A cross-site scripting (XSS) vulnerability that affected Azure Service Fabric Explorer (SFX) could let unauthenticated remote attackers execute code on a container hosted on an Azure Service Fabric node.
In a March 30 blog post, Orca Security researchers demonstrated how they escalated the XSS vulnerability in SFX (an open source tool for managing Service Fabric clusters) to an unauthenticated remote code execution (RCE) by abusing the metrics tab and enabling a specific option in the console: the “Cluster Type” toggle.
The researchers said the XXS vulnerability, which they named "Super FabriXss," poses more risk than the FabricXss vulnerability they reported on last October. Because a remote unauthenticated attacker can execute code hosted on one of the Service Fabric nodes, attackers could potentially gain control of critical systems and cause significant damage using the Super FabriXss vulnerability.
Orca Security reported the new vulnerability to the Microsoft Security Response Center (MSRC) late last year, which investigated the issue and assigned it CVE-2023-23383 (CVSS 8.2) with an “important” severity rating.
The Azure vulnerability requires user interaction and also has a high attack complexity, which tends to lower the score, said Zane Bond, head of product at Keeper Security.
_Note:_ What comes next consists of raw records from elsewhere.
(** * Retargeting engine of avatar-recoder (src/main.js)

    A shallow embedding of the algorithmic core of [src/main.js]: the
    One Euro filter, the tracker-to-rig coordinate mapper, the damped
    interpolation of the values written to the rig, the arm activation
    hysteresis, the two-bone IK solver and the finger curl estimator,
    together with the properties stated about them.

    Numbers.  A JavaScript number is modelled by a real number: [+], [-],
    [*] and the comparisons are the ones of [R], [Math.PI] is [PI],
    [Math.exp] is [exp], [Math.sqrt] is [sqrt], [Math.acos] is [acos].
    Rounding, overflow and underflow of IEEE doubles are not modelled,
    with one exception: the interpolation factor is also given on
    binary64 numbers ([getLerpFactor_binary64]), where the subtraction
    from 1 rounds.
    The operations that can leave the finite numbers in JavaScript (a
    quotient, [Math.acos], [Math.pow]) are recorded in a log next to the
    value they compute, so that "no undefined value is produced" is a
    statement about that log. *)

From Stdlib Require Import String.
From Stdlib Require Strings.Byte.
From Stdlib Require Import Floats.
From Stdlib Require Import Reals Lra Lia List Bool Sorted RNsatz.
Import ListNotations.
Open Scope R_scope.

(** ** Logged numeric operations *)

Inductive NumOp : Type :=
| OpDiv (num den : R)      (* num / den *)
| OpAcos (x : R)           (* Math.acos(x) *)
| OpPow (base e : R).      (* Math.pow(base, e) *)

(** The operation yields a finite number in JavaScript. *)
Definition defined (op : NumOp) : Prop :=
  match op with
  | OpDiv _ den => den <> 0
  | OpAcos x => -1 <= x <= 1
  | OpPow base e => 0 < base \/ (base = 0 /\ 0 < e)
  end.

(** The divisors of the quotients in a log. *)
Fixpoint divisors (l : list NumOp) : list R :=
  match l with
  | [] => []
  | OpDiv _ den :: l' => den :: divisors l'
  | _ :: l' => divisors l'
  end.

(** A computation: its value and the operations it performed, in order. *)
Definition Traced (A : Type) : Type := (A * list NumOp)%type.

Definition ret {A} (a : A) : Traced A := (a, []).
Definition bind {A B} (m : Traced A) (f : A -> Traced B) : Traced B :=
  (fst (f (fst m)), snd m ++ snd (f (fst m))).
Definition value {A} (m : Traced A) : A := fst m.
Definition trace {A} (m : Traced A) : list NumOp := snd m.

Notation "x <- m ;; k" := (bind m (fun x => k))
  (at level 61, m at next level, right associativity).

Definition div (a b : R) : Traced R := (a / b, [OpDiv a b]).
Definition Math_acos (x : R) : Traced R := (acos x, [OpAcos x]).

(** [Math.pow] on a base that is not negative: [Math.pow(0, e)] is 0 for a
    positive [e], where [Rpower 0 e] is not. *)
Definition Math_pow (base e : R) : Traced R :=
  ((if Req_dec_T base 0 then 0 else Rpower base e), [OpPow base e]).

(** [THREE.MathUtils.clamp(value, min, max)] is
    [Math.max(min, Math.min(max, value))]. *)
Definition clamp (v lo hi : R) : R := Rmax lo (Rmin hi v).

(** A field holding [null] read as a number is 0. *)
Definition num (o : option R) : R :=
  match o with Some v => v | None => 0 end.

(** ** Configuration (main.js, lines 10-13) *)

Definition LERP_SPEED : R := 12.
Definition VIS_THRESHOLD_ON : R := 0.65.
Definition VIS_THRESHOLD_OFF : R := 0.45.

(** ** One Euro filter (main.js, lines 16-66) *)

Record OneEuroFilter : Type := mkOneEuroFilter {
  minCutoff : R;
  beta : R;
  dCutoff : R;
  xPrev : option R;
  dxPrev : option R;
  tPrev : option R
}.

(** [new OneEuroFilter(minCutoff, beta, dCutoff)]; the defaults of the
    constructor are 1.0, 0.007 and 1.0. *)
Definition new_OneEuroFilter (minCutoff beta dCutoff : R) : OneEuroFilter :=
  mkOneEuroFilter minCutoff beta dCutoff None None None.

Definition smoothingFactor (te cutoff : R) : Traced R :=
  let r := 2 * PI * cutoff * te in
  div r (r + 1).

(** [filter(x, t)]: the returned value and the filter after the call. *)
Definition filter (this : OneEuroFilter) (x t : R)
  : Traced (option R * OneEuroFilter) :=
  match tPrev this with
  | None =>
      ret (Some x,
           mkOneEuroFilter (minCutoff this) (beta this) (dCutoff this)
             (Some x) (Some 0) (Some t))
  | Some tp =>
      let te := t - tp in
      if Rle_dec te 0 then ret (xPrev this, this)
      else
        dx <- div (x - num (xPrev this)) te ;;
        alphaDx <- smoothingFactor te (dCutoff this) ;;
        let dxFiltered := alphaDx * dx + (1 - alphaDx) * num (dxPrev this) in
        let cutoff := minCutoff this + beta this * Rabs dxFiltered in
        alpha <- smoothingFactor te cutoff ;;
        let xFiltered := alpha * x + (1 - alpha) * num (xPrev this) in
        ret (Some xFiltered,
             mkOneEuroFilter (minCutoff this) (beta this) (dCutoff this)
               (Some xFiltered) (Some dxFiltered) (Some t))
  end.

Definition reset (this : OneEuroFilter) : OneEuroFilter :=
  mkOneEuroFilter (minCutoff this) (beta this) (dCutoff this) None None None.

(** The three memory fields are set together: once a timestamp is stored,
    so are a value and a derivative. *)
Definition stored (f : OneEuroFilter) : Prop :=
  tPrev f <> None -> xPrev f <> None /\ dxPrev f <> None.



(** [v] lies between [a] and [b], ends included. *)
Definition between (a b v : R) : Prop := Rmin a b <= v <= Rmax a b.



(** ** Landmarks and three.js values *)

(** A tracker landmark; [visibility] is [None] when the field is
    [undefined] or [null]. *)
Module Landmark.
Record t : Type := mk { x : R; y : R; z : R; visibility : option R }.
End Landmark.

(** [THREE.Quaternion]: the fields and the methods the engine calls. *)
Module Quaternion.
Record t : Type := mk { x : R; y : R; z : R; w : R }.

(** [new THREE.Quaternion()] *)
Definition identity : t := mk 0 0 0 1.

Definition lengthSq (q : t) : R :=
  x q * x q + y q * y q + z q * z q + w q * w q.

Definition length (q : t) : R := sqrt (lengthSq q).

(** [normalize()]: a quaternion of length 0 becomes the identity. *)
Definition normalize (q : t) : Traced t :=
  let l := length q in
  if Req_dec_T l 0 then ret identity
  else
    l' <- div 1 l ;;
    ret (mk (x q * l') (y q * l') (z q * l') (w q * l')).

(** [a.multiply(b)] *)
Definition multiply (a b : t) : t :=
  mk (x a * w b + w a * x b + y a * z b - z a * y b)
     (y a * w b + w a * y b + z a * x b - x a * z b)
     (z a * w b + w a * z b + x a * y b - y a * x b)
     (w a * w b - x a * x b - y a * y b - z a * z b).

(** [invert()]: the conjugate; the quaternion is taken to be of unit
    length. *)
Definition invert (q : t) : t := mk (- x q) (- y q) (- z q) (w q).
End Quaternion.

(** [THREE.Vector3]: the fields and the methods the engine calls. *)
Module Vector3.
Record t : Type := mk { x : R; y : R; z : R }.

Definition lengthSq (v : t) : R := x v * x v + y v * y v + z v * z v.
Definition length (v : t) : R := sqrt (lengthSq v).
Definition dot (a b : t) : R := x a * x b + y a * y b + z a * z b.

Definition multiplyScalar (v : t) (s : R) : t :=
  mk (x v * s) (y v * s) (z v * s).

(** [divideScalar(s)] is [multiplyScalar(1 / s)]. *)
Definition divideScalar (v : t) (s : R) : Traced t :=
  s' <- div 1 s ;;
  ret (multiplyScalar v s').

(** [normalize()] is [divideScalar(this.length() || 1)]: the zero vector
    stays the zero vector. *)
Definition normalize (v : t) : Traced t :=
  let l := length v in
  divideScalar v (if Req_dec_T l 0 then 1 else l).

(** [setLength(l)] is [normalize().multiplyScalar(l)]. *)
Definition setLength (v : t) (l : R) : Traced t :=
  n <- normalize v ;;
  ret (multiplyScalar n l).

Definition subVectors (a b : t) : t :=
  mk (x a - x b) (y a - y b) (z a - z b).

Definition crossVectors (a b : t) : t :=
  mk (y a * z b - z a * y b)
     (z a * x b - x a * z b)
     (x a * y b - y a * x b).

Definition distanceToSquared (a b : t) : R :=
  let dx := x a - x b in
  let dy := y a - y b in
  let dz := z a - z b in
  dx * dx + dy * dy + dz * dz.

Definition distanceTo (a b : t) : R := sqrt (distanceToSquared a b).

(** [applyQuaternion(q)]: v + q.w * t + cross(q.xyz, t) with
    t = 2 * cross(q.xyz, v). *)
Definition applyQuaternion (v : t) (q : Quaternion.t) : t :=
  let tx := 2 * (Quaternion.y q * z v - Quaternion.z q * y v) in
  let ty := 2 * (Quaternion.z q * x v - Quaternion.x q * z v) in
  let tz := 2 * (Quaternion.x q * y v - Quaternion.y q * x v) in
  mk (x v + Quaternion.w q * tx + Quaternion.y q * tz - Quaternion.z q * ty)
     (y v + Quaternion.w q * ty + Quaternion.z q * tx - Quaternion.x q * tz)
     (z v + Quaternion.w q * tz + Quaternion.x q * ty - Quaternion.y q * tx).

(** A vector read where a landmark is expected: it has no [visibility]
    field. *)
Definition as_landmark (v : t) : Landmark.t :=
  Landmark.mk (x v) (y v) (z v) None.

Definition of_landmark (l : Landmark.t) : t :=
  mk (Landmark.x l) (Landmark.y l) (Landmark.z l).
End Vector3.

(** [Number.EPSILON] *)
Definition Number_EPSILON : R := / 2 ^ 52.

(** [new THREE.Quaternion().setFromAxisAngle(axis, angle)] *)
Definition setFromAxisAngle (axis : Vector3.t) (angle : R) : Quaternion.t :=
  let halfAngle := angle / 2 in
  let s := sin halfAngle in
  Quaternion.mk (Vector3.x axis * s) (Vector3.y axis * s) (Vector3.z axis * s)
    (cos halfAngle).

(** [new THREE.Quaternion().setFromUnitVectors(vFrom, vTo)] *)
Definition setFromUnitVectors (vFrom vTo : Vector3.t) : Traced Quaternion.t :=
  let r := Vector3.dot vFrom vTo + 1 in
  if Rlt_dec r Number_EPSILON then
    if Rgt_dec (Rabs (Vector3.x vFrom)) (Rabs (Vector3.z vFrom)) then
      Quaternion.normalize
        (Quaternion.mk (- Vector3.y vFrom) (Vector3.x vFrom) 0 0)
    else
      Quaternion.normalize
        (Quaternion.mk 0 (- Vector3.z vFrom) (Vector3.y vFrom) 0)
  else
    Quaternion.normalize
      (Quaternion.mk
         (Vector3.y vFrom * Vector3.z vTo - Vector3.z vFrom * Vector3.y vTo)
         (Vector3.z vFrom * Vector3.x vTo - Vector3.x vFrom * Vector3.z vTo)
         (Vector3.x vFrom * Vector3.y vTo - Vector3.y vFrom * Vector3.x vTo)
         r).

(** [THREE.MathUtils.lerp(x, y, t)] *)
Definition lerp (x y t : R) : R := (1 - t) * x + t * y.

(** ** Coordinate mapper (main.js, lines 2094-2100) *)

Definition mpToVRM (landmark : Landmark.t) (mirror : bool) : Vector3.t :=
  Vector3.mk
    (if mirror then - Landmark.x landmark else Landmark.x landmark)
    (- Landmark.y landmark)
    (- Landmark.z landmark).

(** ** Damped interpolation factor (main.js, lines 2103-2105) *)

Definition getLerpFactor (deltaTime speed : R) : R :=
  1 - exp (- speed * deltaTime).

(** ** Arm activation (main.js, lines 157-158 and 2307-2323) *)

Record ArmActivity : Type := mkArmActivity {
  leftArmActive : bool;
  rightArmActive : bool
}.

(** The module-level initial values. *)
Definition initialArmActivity : ArmActivity := mkArmActivity false false.

Definition gt (a b : R) : bool := if Rgt_dec a b then true else false.
Definition lt (a b : R) : bool := if Rlt_dec a b then true else false.

(** [landmark.visibility ?? 1.0] *)
Definition wristVis (landmark : Landmark.t) : R :=
  match Landmark.visibility landmark with
  | Some v => v
  | None => 1.0
  end.

(** The if / else-if chain written once per arm. *)
Definition hysteresis (armActive : bool) (wristVis : R) : bool :=
  if negb armActive && gt wristVis VIS_THRESHOLD_ON then true
  else if armActive && lt wristVis VIS_THRESHOLD_OFF then false
  else armActive.

(** The activation part of [applyPose]: nothing happens without a loaded
    avatar; reading index 15 or 16 of a shorter array throws ([None]). *)
Definition applyPose_activation (currentVrm : bool)
  (landmarks : list Landmark.t) (st : ArmActivity) : option ArmActivity :=
  if negb currentVrm then Some st
  else
    match nth_error landmarks 15, nth_error landmarks 16 with
    | Some l15, Some l16 =>
        let leftWristVis := wristVis l15 in
        let rightWristVis := wristVis l16 in
        Some (mkArmActivity
                (hysteresis (leftArmActive st) leftWristVis)
                (hysteresis (rightArmActive st) rightWristVis))
    | _, _ => None
    end.

(** The activation of one arm over a sequence of wrist confidences. *)
Fixpoint gate_run (armActive : bool) (confidences : list R) : list bool :=
  match confidences with
  | [] => []
  | c :: cs =>
      let armActive' := hysteresis armActive c in
      armActive' :: gate_run armActive' cs
  end.

(** ** Two-bone IK solver (main.js, lines 2108-2120 and 2184-2262) *)

(** A rig bone as the solver sees it: its local rotation and, when it has
    a parent, the world rotation that the parent reports. *)
Record Bone : Type := mkBone {
  quaternion : Quaternion.t;
  parent : option Quaternion.t
}.

Definition getParentWorldQuaternion (bone : Bone) : Quaternion.t :=
  match parent bone with
  | Some worldQuat => worldQuat
  | None => Quaternion.identity
  end.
However, because it’s a remote code execution on a cloud platform, security teams should resolve Super FabriXss ASAP.
Bond said security teams also need to ensure they have a healthy patch management process in place. “If something critical comes up, does the organization’s patch program and schedule have a path to fast-track installation?” asked Bond. “If not, there’s opportunity to improve your patching strategy.”
This recent research covers an interesting attack and could have been an issue if Microsoft had not patched it, said Mike Parkin, who added that it’s a rather convoluted attack path that requires a number of specific circumstances to execute it, which lowered the chance of a threat actor using it in the wild.
“NIST's NVD score for this vulnerability was a 5.4, with an exploitability of only 2.3, which tracks with the researcher's description of their proof of concept,” explained Parkin. “Keep in mind that NIST uses a specific set of formulas to determine the risk score, and they have good (deep) documentation on how they do it, though sometimes the computed score is different from what an analyst would give it. I don't always agree with them myself, for example, but the scores are usually sound."